Seminar: A Stylized History of Quantitative Finance

Seminar

Department of Systems Engineering and Engineering Management

The Chinese University of Hong Kong


Title: A Stylized History of Quantitative Finance

Speaker: Prof. Emanuel Derman, Columbia University



Abstract: The evolution of a quantitative approach to finance has proceeded through many small but significant steps and occasional large epiphanies.

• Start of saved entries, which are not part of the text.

Record World : Type := {
  kvs : gmap string KvsValue;
  queue : list DeepResearchEventPayload;
  trace : list Event;          (* most recent first *)
  ticks : nat;                 (* clock and random draws taken so far *)
}.

Definition M (A : Type) : Type := World → outcome A * World.

Global Instance M_ret : MRet M := λ A a w, (Returned a, w).
Global Instance M_bind : MBind M := λ A B f m w,
  match m w with
  | (Returned a, w') => f a w'
  | (Thrown e, w') => (Thrown e, w')
  end.

Definition throw {A} (e : thrown) : M A := λ w, (Thrown e, w).

(** [try { body } catch (error) { handler }] *)
Definition try_catch {A} (body : M A) (handler : thrown → M A) : M A := λ w,
  match body w with
  | (Returned a, w') => (Returned a, w')
  | (Thrown e, w') => handler e w'
  end.

Definition emit (e : Event) : M unit := λ w,
  (Returned (), {| kvs := kvs w; queue := queue w;
                   trace := e :: trace w; ticks := ticks w |}).

Definition tick : M nat := λ w,
  (Returned (ticks w), {| kvs := kvs w; queue := queue w;
                          trace := trace w; ticks := S (ticks w) |}).

Definition kvs_get (key : string) : M (option KvsValue) := λ w,
  (Returned (kvs w !! key), w).

Definition kvs_set (key : string) (v : KvsValue) : M unit := λ w,
  (Returned (), {| kvs := <[key := v]> (kvs w); queue := queue w;
                   trace := trace w; ticks := ticks w |}).

(** A status poll: a [GET] request to Exa. *)
Definition isPoll (e : Event) : bool :=
  match e with
  | EvRequest Exa method _ => String.eqb method "GET"
  | _ => false
  end.

(** Number of status polls a trace holds. *)
Definition pollCount (t : list Event) : nat := length (List.filter isPoll t).

(** The delays slept, oldest first. *)
Definition sleeps (t : list Event) : list Q :=
  omap (λ e, match e with EvSleep ms => Some ms | _ => None end) (reverse t).

(** The world after the events [es] (most recent first) happened. *)
Definition logged (es : list Event) (w : World) : World :=
  {| kvs := kvs w; queue := queue w; trace := es ++ trace w; ticks := ticks w |}.

(** The collaborators. A status poll is answered by its rank among the polls
    made so far; the clock and the random source by the number of draws; a
    Confluence space query by who asks and the path asked. *)
Record Env : Type := {
  exaApiKey : option string;
  exaCreate : ExaResearchRequest → http ExaResearchCreateResponse;
  exaGet : nat → string → http ExaResearchGetResponse;
  exaSearch : ExaSearchRequest → http ExaSearchResponse;
  confluenceSpaces : Service → string → http SpacesResponse;
  confluenceCreatePage : Service → PagePayload → http ConfluencePageResponse;
  jiraIssue : string → http JiraIssueDetails;
  jiraComment : string → http unit;
  queuePush : DeepResearchEventPayload → string;
  dateNow : nat → N;
  toISOString : N → string;
  toLocaleDateString : N → string;
  randomBase36 : nat → string;
}.

(* ===================================================================== *)
(** * The Exa client ([backend/exa/client.ts]) *)
(* ===================================================================== *)

Module ExaClient.
Section WithEnv.
Context (env : Env).

Definition EXA_API_BASE_URL : string := "https://api.exa.ai".

Definition getApiKey : M string :=
  if truthyOpt (exaApiKey env)
  then mret (orElse (exaApiKey env) "")
  else throw (JsError "Exa API key not configured. Please set the exaApiKey variable using `forge variables set exaApiKey <your-key>`").

(** The part of [makeExaRequest] and [makeExaGetRequest] after [fetch]. *)
Definition readResponse {J} (response : http J) : M J :=
  match response with
  | HttpReject e => throw e
  | HttpNotOk status text =>
      throw (JsError ("Exa API error: " +:+ pretty status +:+ " - " +:+ text))
  | HttpOk data => mret data
  end.

Definition makeExaRequest {J} (endpoint : string) (response : http J) : M J :=
  _ ← getApiKey;
  emit (EvRequest Exa "POST" endpoint);;
  readResponse response.

Definition pollsSoFar : M nat := λ w, (Returned (pollCount (trace w)), w).

Definition makeExaGetRequest {J} (endpoint : string) (response : nat → http J) : M J :=
  _ ← getApiKey;
  n ← pollsSoFar;
  emit (EvRequest Exa "GET" endpoint);;
  readResponse (response n).

Definition sleep (ms : Q) : M unit := emit (EvSleep ms).

Definition instructions (query : string) (entityType : EntityType) : string :=
  match entityType with
  | person =>
"Research and provide a comprehensive profile of " +:+ query +:+ ". Include:
- Professional background and current role
- Career history and notable achievements
- Education and qualifications
- Skills and areas of expertise
- Any public presence (LinkedIn, Twitter, publications)
- Recent news or mentions
Provide specific details with citations where available."
  | company =>
"Research and provide a comprehensive overview of the company " +:+ query +:+ ". Include:
- Company overview and what they do
- Founding date, headquarters, and key leadership
- Products or services offered
- Industry and market position
- Funding history and financial status (if available)
- Recent news, partnerships, or notable developments
- Company culture and employee count (if available)
Provide specific details with citations where available."
  end.

Definition maxAttempts : nat := 30.
Definition initialDelay : Q := 2000.
Definition maxDelay : Q := 30000.

(** One line of the source list: [`${index + 1}. [${title}](${url})\n`]. *)
Definition sourceLine (index : nat) (source : ExaSource) : string :=
  pretty (index + 1) +:+ ". [" +:+ src_title source +:+ "](" +:+ src_url source +:+ ")" +:+ nl.

(** What the loop returns on [status === "completed"]. *)
Definition completedResult (statusResponse : ExaResearchGetResponse) : string :=
  let result := orElse (gr_output statusResponse) "No research output available." in
  match gr_sources statusResponse with
  | Some ((_ :: _) as sources) =>
      foldl String.app (result +:+ nl +:+ nl +:+ "**Sources:**" +:+ nl)
            (imap sourceLine sources)
  | _ => result
  end.

(** The [for (attempt = 1; attempt <= maxAttempts; attempt++)] loop followed
    by the time-out [throw]; [remaining] is [maxAttempts - attempt + 1]. *)
Fixpoint pollLoop (researchId : string) (remaining : nat) (delay : Q) : M string :=
  match remaining with
  | O => throw (JsError "Research timed out. The request is taking longer than expected.")
  | S remaining' =>
      sleep delay;;
      statusResponse ← makeExaGetRequest ("/research/v1/" +:+ researchId)
                                         (λ n, exaGet env n researchId);
      match gr_status statusResponse with
      | st_completed => mret (completedResult statusResponse)
      | st_failed =>
          throw (JsError ("Research failed: " +:+
                          orElse (gr_error statusResponse) "Unknown error"))
      | st_canceled => throw (JsError "Research task was canceled")
      | st_pending | st_running =>
          pollLoop researchId remaining' (Qmin (delay * 1.5) maxDelay)
      end
  end.

(** The body of the [try] block of [deepResearch]. *)
Definition research (query : string) (entityType : EntityType) : M string :=
  createResponse ← makeExaRequest "/research/v1"
    (exaCreate env {| rr_instructions := instructions query entityType;
                      rr_model := "exa-research-fast" |});
  pollLoop (cr_researchId createResponse) maxAttempts initialDelay.

Definition fallbackRequest (query : string) (entityType : EntityType) : ExaSearchRequest :=
  {| rq_query :=
       match entityType with
       | person => "Detailed profile and background information about " +:+ query
       | company => "Company profile, overview, and detailed information about " +:+ query
       end;
     rq_numResults := 5;
     rq_category := match entityType with person => "people" | company => "company" end;
     rq_maxCharacters := 3000;
     rq_numSentences := 5;
     rq_highlightsPerUrl := 5 |}.

(** One iteration of [results.forEach] in [fallbackDeepSearch]. *)
Definition fallbackEntry (index : nat) (result : ExaSearchResult) : string :=
  "**" +:+ pretty (index + 1) +:+ ". " +:+
    (if truthy (esr_title result) then esr_title result else "Unknown") +:+ "**" +:+ nl +:+
  (if truthy (esr_url result) then "Source: " +:+ esr_url result +:+ nl else "") +:+
  (if truthyOpt (esr_text result)
   then nl +:+ String.substring 0 1500 (orElse (esr_text result) "") +:+ nl else "") +:+
  (match esr_highlights result with
   | Some ((_ :: _) as highlights) =>
       nl +:+ "Key points:" +:+ nl +:+
       String.concat "" ((λ highlight, "â€¢ " +:+ highlight +:+ nl) <$> take 3 highlights)
   | _ => ""
   end) +:+
  nl +:+ "---" +:+ nl +:+ nl.

Definition fallbackDeepSearch (query : string) (entityType : EntityType) : M string :=
  response ← makeExaRequest "/search" (exaSearch env (fallbackRequest query entityType));
  let results := orEmpty (results response) in
  match results with
  | [] => mret ("No detailed information found for " +:+ query +:+ ".")
  | _ =>
      mret (foldl String.app ("**Research Results for " +:+ query +:+ "**" +:+ nl +:+ nl)
                  (imap fallbackEntry results))
  end.

Definition deepResearch (query : string) (entityType : EntityType) : M string :=
  try_catch (research query entityType)
            (λ _, fallbackDeepSearch query entityType).

End WithEnv.
End ExaClient.

(* ===================================================================== *)
(** * String operations of the JavaScript library *)
(* ===================================================================== *)

Module Js.

Definition dq : string := String "034"%char "".

(** [LineTerminator] of the regular expressions ([.], [^] and [$] with the
    [m] flag): line feed and carriage return. *)
Definition isLineTerminator (c : ascii) : bool :=
  match c with
  | "010"%char | "013"%char => true
  | _ => false
  end.

Definition isDigit (c : ascii) : bool :=
  match c with
  | "0"%char | "1"%char | "2"%char | "3"%char | "4"%char
  | "5"%char | "6"%char | "7"%char | "8"%char | "9"%char => true
  | _ => false
  end.

Definition isChar (c d : ascii) : bool := bool_decide (c = d).

(** The longest prefix whose characters satisfy [p], and the rest. *)
Fixpoint span (p : ascii → bool) (s : string) : string * string :=
  match s with
  | String c s' =>
      if p c then let '(a, b) := span p s' in (String c a, b) else ("", s)
  | "" => ("", "")
  end.

(** [Some rest] when [s = prefix ++ rest]. *)
Fixpoint stripPrefix (prefix s : string) : option string :=
  match prefix, s with
  | "", _ => Some s
  | String a prefix', String b s' =>
      if isChar a b then stripPrefix prefix' s' else None
  | String _ _, "" => None
  end.

(** [s.startsWith(prefix)] *)
Definition startsWith (prefix s : string) : bool :=
  match stripPrefix prefix s with Some _ => true | None => false end.

(** [s.includes(needle)] *)
Fixpoint includes (needle s : string) : bool :=
  startsWith needle s ||
  match s with
  | String _ s' => includes needle s'
  | "" => false
  end.

(** The white space of [trim] and of the class [\s] that is not ASCII, in
    the UTF-8 bytes strings are held in: U+00A0 on two bytes; U+1680,
    U+2000 to U+200A, U+2028, U+2029, U+202F, U+205F, U+3000 and U+FEFF on
    three. *)
Definition isSpace2 (a b : ascii) : bool :=
  (nat_of_ascii a =? 194)%nat && (nat_of_ascii b =? 160)%nat.

Definition isSpace3 (a b c : ascii) : bool :=
  let '(a, b, c) := (nat_of_ascii a, nat_of_ascii b, nat_of_ascii c) in
  ((a =? 225) && (b =? 154) && (c =? 128))
  || ((a =? 226) && (b =? 128)
      && (((128 <=? c) && (c <=? 138)) || (c =? 168) || (c =? 169) || (c =? 175)))
  || ((a =? 226) && (b =? 129) && (c =? 159))
  || ((a =? 227) && (b =? 128) && (c =? 128))
  || ((a =? 239) && (b =? 187) && (c =? 191)).

(** Drops the white space a string starts with; [two] and [three] tell the
    characters of two and of three bytes. *)
Fixpoint dropSpaces (two : ascii → ascii → bool) (three : ascii → ascii → ascii → bool)
    (s : string) : string :=
  match s with
  | String c1 s1 =>
      if Ascii.is_space c1 then dropSpaces two three s1
      else
        match s1 with
        | String c2 s2 =>
            if two c1 c2 then dropSpaces two three s2
            else
              match s2 with
              | String c3 s3 => if three c1 c2 c3 then dropSpaces two three s3 else s
              | "" => s
              end
        | "" => s
        end
  | "" => ""
  end.

Definition trimStart (s : string) : string := dropSpaces isSpace2 isSpace3 s.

This talk outlines how, over the past 70 years, financial models have quantified the notion of derivatives, diffusion, risk, volatility, the riskless rate, diversification, hedging, replication, and the principle of no riskless arbitrage, and explores their consequences.



Biography: Emanuel Derman is a professor at Columbia University, Department of Industrial Engineering and Operations Research, where he directs their program in financial engineering. He was born in South Africa but has lived most of his professional life in Manhattan. He started out as a theoretical physicist, doing research on unified theories of elementary particle interactions. At AT&T Bell Laboratories in the 1980s he developed programming languages for business modeling. From 1985 to 2002 he worked on Wall Street where he co-developed the Black-Derman-Toy interest rate model and the local volatility model. He is the author of The Volatility Smile (Wiley, 2016),  Models.Behaving.Badly  (Free Press 2011) one of Business Week’s top ten books of 2011.  He is also the author of My Life As A Quant (Wiley 2004), also one of Business Week's top ten of 2004, in which he introduced the quant world to a wide audience.